> [ACTIVITY]: A line below contains "by rewrite still_passthrough.", and a later one contains "unfold detached_candidates in". Repeat both, with every line between them, exactly.

━━━ EXERCISE INPUT

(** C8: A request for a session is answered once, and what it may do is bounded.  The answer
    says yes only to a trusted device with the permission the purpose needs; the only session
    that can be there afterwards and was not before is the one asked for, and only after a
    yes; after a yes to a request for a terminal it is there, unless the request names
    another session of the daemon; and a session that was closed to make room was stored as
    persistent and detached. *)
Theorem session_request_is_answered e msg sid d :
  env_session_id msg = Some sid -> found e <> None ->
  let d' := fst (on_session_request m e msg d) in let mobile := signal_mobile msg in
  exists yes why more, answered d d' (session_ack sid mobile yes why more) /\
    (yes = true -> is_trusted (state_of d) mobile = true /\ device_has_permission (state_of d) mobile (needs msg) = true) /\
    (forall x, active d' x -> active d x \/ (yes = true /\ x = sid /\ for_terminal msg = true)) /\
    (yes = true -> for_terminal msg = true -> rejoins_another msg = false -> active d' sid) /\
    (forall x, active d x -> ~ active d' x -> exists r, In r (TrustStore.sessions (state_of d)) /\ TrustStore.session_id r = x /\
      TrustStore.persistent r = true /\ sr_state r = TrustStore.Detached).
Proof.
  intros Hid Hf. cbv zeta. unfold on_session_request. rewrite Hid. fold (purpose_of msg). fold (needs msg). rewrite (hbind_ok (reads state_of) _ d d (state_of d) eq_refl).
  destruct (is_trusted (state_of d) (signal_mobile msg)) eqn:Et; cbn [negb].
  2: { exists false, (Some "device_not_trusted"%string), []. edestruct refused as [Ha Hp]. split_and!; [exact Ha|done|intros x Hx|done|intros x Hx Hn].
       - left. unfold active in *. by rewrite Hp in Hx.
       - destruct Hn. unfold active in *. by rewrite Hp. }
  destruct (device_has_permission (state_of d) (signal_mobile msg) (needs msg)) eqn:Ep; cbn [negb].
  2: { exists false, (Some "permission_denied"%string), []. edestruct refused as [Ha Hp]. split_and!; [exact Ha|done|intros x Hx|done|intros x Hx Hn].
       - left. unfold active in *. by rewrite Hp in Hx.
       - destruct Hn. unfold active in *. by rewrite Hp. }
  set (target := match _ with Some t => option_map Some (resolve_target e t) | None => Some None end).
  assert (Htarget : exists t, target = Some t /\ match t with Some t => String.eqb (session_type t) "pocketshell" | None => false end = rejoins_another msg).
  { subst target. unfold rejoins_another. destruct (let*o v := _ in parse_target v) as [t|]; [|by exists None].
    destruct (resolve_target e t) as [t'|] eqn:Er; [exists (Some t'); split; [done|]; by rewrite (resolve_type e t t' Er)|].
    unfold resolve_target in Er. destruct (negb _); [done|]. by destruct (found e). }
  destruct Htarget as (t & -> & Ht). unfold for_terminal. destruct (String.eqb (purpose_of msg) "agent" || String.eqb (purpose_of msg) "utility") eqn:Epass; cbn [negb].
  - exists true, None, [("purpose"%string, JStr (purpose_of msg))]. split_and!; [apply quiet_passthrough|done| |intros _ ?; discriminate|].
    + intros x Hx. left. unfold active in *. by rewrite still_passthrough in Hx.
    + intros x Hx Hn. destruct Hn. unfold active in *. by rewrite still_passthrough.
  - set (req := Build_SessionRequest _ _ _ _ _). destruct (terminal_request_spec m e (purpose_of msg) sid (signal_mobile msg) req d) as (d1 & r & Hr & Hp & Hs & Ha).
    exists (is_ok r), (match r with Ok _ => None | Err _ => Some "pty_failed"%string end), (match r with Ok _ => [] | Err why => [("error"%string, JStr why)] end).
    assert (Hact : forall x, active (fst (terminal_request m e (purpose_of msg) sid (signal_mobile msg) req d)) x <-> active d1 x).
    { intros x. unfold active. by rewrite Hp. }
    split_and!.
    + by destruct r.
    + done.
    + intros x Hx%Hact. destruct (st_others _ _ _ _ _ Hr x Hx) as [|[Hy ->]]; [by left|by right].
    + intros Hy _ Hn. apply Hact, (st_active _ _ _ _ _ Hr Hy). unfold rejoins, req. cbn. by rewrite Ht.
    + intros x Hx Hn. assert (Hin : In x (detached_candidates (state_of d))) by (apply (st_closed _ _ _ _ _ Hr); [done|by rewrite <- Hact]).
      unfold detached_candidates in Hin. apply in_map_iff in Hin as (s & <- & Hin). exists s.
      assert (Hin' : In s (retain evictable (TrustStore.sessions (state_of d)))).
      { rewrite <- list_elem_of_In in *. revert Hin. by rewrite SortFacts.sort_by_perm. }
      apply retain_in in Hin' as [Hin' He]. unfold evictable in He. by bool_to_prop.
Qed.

━━━━━━

> [YOUR SOLUTION]:
    + intros x Hx Hn. destruct Hn. unfold active in *. by rewrite still_passthrough.
  - set (req := Build_SessionRequest _ _ _ _ _). destruct (terminal_request_spec m e (purpose_of msg) sid (signal_mobile msg) req d) as (d1 & r & Hr & Hp & Hs & Ha).
    exists (is_ok r), (match r with Ok _ => None | Err _ => Some "pty_failed"%string end), (match r with Ok _ => [] | Err why => [("error"%string, JStr why)] end).
    assert (Hact : forall x, active (fst (terminal_request m e (purpose_of msg) sid (signal_mobile msg) req d)) x <-> active d1 x).
    { intros x. unfold active. by rewrite Hp. }
    split_and!.
    + by destruct r.
    + done.
    + intros x Hx%Hact. destruct (st_others _ _ _ _ _ Hr x Hx) as [|[Hy ->]]; [by left|by right].
    + intros Hy _ Hn. apply Hact, (st_active _ _ _ _ _ Hr Hy). unfold rejoins, req. cbn. by rewrite Ht.
    + intros x Hx Hn. assert (Hin : In x (detached_candidates (state_of d))) by (apply (st_closed _ _ _ _ _ Hr); [done|by rewrite <- Hact]).
      unfold detached_candidates in Hin. apply in_map_iff in Hin as (s & <- & Hin). exists s.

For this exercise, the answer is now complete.